(DATA FOR THE TASK begins)
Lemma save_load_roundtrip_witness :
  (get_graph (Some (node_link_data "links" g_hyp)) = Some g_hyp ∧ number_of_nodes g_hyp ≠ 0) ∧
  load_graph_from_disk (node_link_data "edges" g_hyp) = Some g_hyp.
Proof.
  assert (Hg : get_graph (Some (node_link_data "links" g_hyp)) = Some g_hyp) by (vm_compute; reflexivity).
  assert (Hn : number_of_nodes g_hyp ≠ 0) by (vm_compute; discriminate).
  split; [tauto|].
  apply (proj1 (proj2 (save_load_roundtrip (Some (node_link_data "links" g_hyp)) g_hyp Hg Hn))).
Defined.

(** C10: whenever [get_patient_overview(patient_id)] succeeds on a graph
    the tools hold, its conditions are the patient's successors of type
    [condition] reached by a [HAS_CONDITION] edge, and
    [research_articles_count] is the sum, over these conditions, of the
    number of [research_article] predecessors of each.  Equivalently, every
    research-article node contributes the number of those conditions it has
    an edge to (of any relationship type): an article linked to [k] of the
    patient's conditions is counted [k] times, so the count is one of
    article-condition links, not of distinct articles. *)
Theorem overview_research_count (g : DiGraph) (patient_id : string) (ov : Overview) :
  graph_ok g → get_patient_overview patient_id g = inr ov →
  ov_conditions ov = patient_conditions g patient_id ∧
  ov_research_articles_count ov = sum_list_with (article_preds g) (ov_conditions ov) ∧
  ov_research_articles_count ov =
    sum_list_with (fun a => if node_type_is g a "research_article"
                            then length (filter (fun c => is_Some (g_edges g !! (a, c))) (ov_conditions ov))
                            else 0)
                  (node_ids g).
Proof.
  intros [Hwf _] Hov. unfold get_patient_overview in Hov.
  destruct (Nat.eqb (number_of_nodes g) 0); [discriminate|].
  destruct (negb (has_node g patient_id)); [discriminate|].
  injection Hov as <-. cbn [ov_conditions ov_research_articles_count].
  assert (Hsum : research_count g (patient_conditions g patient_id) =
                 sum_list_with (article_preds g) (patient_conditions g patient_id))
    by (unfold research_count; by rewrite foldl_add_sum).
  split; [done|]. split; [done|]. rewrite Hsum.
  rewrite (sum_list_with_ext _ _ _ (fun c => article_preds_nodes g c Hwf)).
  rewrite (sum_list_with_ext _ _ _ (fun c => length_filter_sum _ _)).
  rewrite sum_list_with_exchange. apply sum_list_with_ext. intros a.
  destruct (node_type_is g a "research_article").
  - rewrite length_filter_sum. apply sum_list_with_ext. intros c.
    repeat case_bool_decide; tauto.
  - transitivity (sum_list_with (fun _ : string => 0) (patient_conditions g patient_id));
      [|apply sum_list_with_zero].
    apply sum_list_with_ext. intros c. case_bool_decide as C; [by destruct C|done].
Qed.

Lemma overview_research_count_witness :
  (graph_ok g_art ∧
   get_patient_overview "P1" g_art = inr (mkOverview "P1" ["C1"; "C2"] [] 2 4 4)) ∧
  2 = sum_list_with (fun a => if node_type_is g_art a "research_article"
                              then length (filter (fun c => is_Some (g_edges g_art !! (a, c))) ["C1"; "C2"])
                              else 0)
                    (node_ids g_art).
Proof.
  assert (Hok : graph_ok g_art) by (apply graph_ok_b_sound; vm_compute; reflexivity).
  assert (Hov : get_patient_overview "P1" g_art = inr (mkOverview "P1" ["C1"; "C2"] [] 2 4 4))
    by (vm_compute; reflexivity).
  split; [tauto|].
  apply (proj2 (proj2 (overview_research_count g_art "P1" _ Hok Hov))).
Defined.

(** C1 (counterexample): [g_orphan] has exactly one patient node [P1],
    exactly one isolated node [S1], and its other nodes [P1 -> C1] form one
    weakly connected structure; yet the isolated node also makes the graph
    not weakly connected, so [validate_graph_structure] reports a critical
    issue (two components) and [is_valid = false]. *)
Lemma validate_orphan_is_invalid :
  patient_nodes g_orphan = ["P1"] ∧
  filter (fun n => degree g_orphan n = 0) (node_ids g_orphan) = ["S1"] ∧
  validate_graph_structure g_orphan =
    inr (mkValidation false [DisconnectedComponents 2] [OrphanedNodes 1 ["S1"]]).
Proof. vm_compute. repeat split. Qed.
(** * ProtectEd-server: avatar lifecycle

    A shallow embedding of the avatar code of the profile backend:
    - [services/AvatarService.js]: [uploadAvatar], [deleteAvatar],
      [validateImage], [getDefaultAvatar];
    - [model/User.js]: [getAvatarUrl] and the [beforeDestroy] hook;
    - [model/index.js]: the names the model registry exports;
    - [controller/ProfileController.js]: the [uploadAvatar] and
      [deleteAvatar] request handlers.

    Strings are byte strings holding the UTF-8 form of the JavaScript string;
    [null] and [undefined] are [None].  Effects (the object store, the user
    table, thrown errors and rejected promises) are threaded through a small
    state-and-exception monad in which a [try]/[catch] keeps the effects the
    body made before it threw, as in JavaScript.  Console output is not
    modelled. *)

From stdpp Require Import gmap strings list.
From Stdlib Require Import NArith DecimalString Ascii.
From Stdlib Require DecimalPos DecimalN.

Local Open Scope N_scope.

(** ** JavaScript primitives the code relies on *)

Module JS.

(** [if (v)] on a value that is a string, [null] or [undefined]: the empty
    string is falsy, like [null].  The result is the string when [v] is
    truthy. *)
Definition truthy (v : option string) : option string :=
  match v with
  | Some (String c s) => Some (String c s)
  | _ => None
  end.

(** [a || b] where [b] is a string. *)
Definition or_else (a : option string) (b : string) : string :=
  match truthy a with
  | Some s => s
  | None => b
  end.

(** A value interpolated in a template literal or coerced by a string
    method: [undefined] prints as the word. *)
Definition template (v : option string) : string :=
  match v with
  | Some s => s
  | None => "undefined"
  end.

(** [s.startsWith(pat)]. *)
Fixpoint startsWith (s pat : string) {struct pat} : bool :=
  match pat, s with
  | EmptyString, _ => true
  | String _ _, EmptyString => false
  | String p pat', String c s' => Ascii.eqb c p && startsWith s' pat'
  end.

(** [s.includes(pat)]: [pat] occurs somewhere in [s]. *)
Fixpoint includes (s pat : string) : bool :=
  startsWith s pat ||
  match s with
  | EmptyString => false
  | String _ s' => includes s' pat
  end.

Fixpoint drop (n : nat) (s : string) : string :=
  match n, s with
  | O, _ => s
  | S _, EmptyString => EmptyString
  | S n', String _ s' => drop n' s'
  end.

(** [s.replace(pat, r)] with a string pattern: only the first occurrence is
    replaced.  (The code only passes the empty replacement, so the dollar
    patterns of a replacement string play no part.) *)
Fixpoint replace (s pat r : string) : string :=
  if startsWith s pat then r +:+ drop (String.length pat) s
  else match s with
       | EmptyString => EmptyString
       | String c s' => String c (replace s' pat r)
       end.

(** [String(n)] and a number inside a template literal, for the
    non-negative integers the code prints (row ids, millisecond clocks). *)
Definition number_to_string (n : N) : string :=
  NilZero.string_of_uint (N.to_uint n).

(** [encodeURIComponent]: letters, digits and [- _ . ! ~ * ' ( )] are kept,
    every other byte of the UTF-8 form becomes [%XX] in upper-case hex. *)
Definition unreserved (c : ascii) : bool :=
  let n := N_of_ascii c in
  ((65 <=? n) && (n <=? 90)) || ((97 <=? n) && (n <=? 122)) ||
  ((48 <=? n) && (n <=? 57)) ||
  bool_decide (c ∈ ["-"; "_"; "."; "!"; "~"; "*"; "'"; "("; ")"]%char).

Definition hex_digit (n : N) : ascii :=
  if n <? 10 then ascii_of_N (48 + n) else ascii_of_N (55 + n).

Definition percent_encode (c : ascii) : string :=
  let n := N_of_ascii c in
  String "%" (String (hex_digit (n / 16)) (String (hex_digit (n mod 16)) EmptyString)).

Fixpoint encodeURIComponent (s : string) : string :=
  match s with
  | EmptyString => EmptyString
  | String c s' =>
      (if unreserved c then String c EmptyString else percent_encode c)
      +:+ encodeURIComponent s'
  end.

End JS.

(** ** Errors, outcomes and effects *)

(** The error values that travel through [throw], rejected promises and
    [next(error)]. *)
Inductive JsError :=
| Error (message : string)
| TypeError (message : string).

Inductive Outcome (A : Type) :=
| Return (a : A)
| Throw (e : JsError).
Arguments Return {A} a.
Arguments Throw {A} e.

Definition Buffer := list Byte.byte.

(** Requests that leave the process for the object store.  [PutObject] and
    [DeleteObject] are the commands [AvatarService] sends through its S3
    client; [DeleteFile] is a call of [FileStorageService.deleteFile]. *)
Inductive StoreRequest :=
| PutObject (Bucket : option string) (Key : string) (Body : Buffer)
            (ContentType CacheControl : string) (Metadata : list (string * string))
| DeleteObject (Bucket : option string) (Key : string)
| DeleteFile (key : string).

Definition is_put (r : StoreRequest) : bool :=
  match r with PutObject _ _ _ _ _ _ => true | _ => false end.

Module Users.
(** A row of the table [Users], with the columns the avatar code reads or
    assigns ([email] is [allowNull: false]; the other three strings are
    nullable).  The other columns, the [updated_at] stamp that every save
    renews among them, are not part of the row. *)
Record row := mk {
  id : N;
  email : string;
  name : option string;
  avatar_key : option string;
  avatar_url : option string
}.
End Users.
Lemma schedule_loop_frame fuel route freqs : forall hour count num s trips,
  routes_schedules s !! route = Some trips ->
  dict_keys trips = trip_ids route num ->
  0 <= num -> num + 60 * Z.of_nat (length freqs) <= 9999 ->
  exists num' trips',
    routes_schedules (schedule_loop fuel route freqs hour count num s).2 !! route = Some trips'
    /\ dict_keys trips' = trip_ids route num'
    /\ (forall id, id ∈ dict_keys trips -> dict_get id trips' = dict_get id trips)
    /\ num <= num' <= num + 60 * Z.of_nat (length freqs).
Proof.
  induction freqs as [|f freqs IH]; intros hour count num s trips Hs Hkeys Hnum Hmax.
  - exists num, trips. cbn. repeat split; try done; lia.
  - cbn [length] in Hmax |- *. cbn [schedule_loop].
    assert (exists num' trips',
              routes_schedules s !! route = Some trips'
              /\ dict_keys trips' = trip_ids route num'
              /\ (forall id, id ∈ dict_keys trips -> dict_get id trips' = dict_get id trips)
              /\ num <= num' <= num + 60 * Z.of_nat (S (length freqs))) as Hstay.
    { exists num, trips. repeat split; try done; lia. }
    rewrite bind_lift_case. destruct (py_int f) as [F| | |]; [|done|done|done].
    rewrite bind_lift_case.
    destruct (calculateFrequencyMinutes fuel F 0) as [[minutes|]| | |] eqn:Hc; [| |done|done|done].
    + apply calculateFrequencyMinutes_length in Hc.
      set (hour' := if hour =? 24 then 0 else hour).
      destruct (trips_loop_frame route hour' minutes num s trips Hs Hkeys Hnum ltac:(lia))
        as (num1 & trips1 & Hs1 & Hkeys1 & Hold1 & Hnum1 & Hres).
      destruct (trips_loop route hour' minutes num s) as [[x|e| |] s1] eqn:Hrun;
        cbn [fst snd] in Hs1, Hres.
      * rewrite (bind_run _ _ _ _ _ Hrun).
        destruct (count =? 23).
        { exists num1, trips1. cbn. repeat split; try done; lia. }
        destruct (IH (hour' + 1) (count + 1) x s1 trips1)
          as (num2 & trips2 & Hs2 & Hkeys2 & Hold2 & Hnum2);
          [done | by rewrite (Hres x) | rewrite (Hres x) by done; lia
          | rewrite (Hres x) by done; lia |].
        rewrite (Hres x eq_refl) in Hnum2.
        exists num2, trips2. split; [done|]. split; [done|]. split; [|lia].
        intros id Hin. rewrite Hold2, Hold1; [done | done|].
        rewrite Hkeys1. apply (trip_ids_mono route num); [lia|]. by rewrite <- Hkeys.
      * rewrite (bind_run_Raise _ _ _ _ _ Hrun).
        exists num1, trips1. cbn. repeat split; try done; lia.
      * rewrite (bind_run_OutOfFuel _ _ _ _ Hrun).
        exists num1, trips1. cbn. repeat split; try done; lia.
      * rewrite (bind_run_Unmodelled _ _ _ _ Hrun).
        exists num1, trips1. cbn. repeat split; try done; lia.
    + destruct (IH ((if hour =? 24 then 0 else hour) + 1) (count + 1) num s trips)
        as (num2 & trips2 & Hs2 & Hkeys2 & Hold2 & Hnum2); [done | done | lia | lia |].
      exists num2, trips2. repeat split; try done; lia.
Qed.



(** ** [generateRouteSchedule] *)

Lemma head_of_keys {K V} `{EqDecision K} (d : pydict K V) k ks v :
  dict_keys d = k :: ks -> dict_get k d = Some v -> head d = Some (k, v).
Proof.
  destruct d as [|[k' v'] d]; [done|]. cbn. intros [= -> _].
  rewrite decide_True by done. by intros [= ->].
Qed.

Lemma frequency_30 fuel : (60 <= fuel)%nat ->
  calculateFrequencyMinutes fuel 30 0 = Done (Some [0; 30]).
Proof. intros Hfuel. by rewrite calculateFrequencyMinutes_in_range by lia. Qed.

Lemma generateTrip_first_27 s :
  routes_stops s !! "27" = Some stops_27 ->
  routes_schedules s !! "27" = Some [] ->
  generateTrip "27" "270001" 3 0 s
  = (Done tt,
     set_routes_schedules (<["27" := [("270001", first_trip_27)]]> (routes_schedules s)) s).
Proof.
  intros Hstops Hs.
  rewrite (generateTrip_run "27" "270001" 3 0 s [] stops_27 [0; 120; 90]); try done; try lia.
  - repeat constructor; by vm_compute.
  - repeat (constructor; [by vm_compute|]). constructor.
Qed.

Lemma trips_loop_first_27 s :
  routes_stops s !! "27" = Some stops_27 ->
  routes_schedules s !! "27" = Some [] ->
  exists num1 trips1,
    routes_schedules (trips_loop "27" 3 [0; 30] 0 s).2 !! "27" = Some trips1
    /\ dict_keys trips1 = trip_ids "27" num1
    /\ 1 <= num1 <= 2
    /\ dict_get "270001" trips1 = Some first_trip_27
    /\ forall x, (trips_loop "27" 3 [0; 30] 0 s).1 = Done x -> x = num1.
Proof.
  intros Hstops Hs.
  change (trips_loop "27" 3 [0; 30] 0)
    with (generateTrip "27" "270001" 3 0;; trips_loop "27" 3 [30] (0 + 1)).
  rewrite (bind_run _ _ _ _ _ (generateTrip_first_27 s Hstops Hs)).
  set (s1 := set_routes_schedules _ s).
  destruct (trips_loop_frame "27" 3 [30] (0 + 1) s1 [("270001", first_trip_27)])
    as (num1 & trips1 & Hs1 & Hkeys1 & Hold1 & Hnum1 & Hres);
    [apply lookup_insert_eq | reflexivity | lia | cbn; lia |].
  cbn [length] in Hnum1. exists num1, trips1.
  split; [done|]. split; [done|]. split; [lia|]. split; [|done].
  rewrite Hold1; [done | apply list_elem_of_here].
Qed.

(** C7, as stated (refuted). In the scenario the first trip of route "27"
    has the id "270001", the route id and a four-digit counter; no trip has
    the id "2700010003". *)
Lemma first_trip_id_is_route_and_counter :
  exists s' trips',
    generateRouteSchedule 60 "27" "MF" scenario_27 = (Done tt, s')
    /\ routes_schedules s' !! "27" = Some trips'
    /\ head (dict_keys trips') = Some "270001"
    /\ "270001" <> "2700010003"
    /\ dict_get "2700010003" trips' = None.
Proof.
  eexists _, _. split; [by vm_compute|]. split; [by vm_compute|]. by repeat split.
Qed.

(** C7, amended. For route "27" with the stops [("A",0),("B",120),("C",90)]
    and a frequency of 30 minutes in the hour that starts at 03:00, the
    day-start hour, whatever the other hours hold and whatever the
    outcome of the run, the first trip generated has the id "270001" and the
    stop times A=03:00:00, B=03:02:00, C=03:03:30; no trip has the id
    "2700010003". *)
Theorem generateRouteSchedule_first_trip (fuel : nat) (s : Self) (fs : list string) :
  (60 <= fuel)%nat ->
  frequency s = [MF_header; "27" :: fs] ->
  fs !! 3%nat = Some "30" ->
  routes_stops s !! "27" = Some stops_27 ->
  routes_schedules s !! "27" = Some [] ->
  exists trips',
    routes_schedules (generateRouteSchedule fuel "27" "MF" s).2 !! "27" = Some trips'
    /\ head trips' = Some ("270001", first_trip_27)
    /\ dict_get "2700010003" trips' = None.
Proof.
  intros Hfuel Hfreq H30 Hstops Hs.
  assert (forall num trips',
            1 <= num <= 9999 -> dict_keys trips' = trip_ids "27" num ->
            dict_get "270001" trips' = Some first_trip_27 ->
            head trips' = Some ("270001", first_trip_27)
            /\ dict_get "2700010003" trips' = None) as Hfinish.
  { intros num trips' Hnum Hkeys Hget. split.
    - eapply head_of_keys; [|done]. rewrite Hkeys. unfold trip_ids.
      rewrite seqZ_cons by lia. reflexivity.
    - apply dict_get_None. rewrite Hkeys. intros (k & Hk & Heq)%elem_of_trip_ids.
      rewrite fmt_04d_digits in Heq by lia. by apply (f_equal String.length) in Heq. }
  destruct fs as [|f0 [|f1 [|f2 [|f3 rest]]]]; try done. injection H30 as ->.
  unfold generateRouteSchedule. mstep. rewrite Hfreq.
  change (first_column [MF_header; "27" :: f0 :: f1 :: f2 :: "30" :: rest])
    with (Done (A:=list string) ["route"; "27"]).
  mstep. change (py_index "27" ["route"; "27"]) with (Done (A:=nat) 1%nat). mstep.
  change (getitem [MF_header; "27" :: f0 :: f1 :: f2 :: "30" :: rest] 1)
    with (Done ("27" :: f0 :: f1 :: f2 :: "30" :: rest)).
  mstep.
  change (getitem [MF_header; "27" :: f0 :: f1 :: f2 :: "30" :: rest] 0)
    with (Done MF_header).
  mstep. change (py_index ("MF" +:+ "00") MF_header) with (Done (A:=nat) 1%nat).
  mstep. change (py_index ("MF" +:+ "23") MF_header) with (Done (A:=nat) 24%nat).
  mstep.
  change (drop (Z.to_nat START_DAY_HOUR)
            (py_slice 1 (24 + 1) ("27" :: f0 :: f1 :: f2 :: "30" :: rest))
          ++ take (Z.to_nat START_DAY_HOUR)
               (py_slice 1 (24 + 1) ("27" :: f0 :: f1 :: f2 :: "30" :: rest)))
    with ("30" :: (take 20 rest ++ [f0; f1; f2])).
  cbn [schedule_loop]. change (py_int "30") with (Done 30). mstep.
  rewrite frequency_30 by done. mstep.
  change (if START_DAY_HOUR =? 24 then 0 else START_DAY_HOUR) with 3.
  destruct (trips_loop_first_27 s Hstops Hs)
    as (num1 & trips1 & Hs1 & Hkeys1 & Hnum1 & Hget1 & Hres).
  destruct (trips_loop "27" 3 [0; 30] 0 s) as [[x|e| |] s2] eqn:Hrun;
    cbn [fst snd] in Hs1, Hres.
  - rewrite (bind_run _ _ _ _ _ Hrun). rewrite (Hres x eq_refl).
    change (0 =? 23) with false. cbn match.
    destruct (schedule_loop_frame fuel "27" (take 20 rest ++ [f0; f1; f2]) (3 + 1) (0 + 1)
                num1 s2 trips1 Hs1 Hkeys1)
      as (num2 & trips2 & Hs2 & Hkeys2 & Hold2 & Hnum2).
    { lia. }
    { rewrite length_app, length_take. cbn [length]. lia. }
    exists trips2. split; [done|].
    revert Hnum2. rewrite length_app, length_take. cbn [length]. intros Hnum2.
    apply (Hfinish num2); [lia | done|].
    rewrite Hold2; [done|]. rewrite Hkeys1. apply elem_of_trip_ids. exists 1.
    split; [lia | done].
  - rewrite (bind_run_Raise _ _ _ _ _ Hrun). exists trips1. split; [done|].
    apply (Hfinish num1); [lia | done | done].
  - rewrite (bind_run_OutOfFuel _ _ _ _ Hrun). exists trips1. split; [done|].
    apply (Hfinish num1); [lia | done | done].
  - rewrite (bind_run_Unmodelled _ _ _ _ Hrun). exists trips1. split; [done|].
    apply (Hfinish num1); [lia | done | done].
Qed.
(DATA FOR THE TASK ends)
WHAT IS EXPECTED
Print only what lies in the material above starting at the line with "(** ** JavaScript" and ending at the line with "match truthy a with", every line exactly as given.

YOUR RESPONSE
(** ** JavaScript primitives the code relies on *)

Module JS.

(** [if (v)] on a value that is a string, [null] or [undefined]: the empty
    string is falsy, like [null].  The result is the string when [v] is
    truthy. *)
Definition truthy (v : option string) : option string :=
  match v with
  | Some (String c s) => Some (String c s)
  | _ => None
  end.

(** [a || b] where [b] is a string. *)
Definition or_else (a : option string) (b : string) : string :=
  match truthy a with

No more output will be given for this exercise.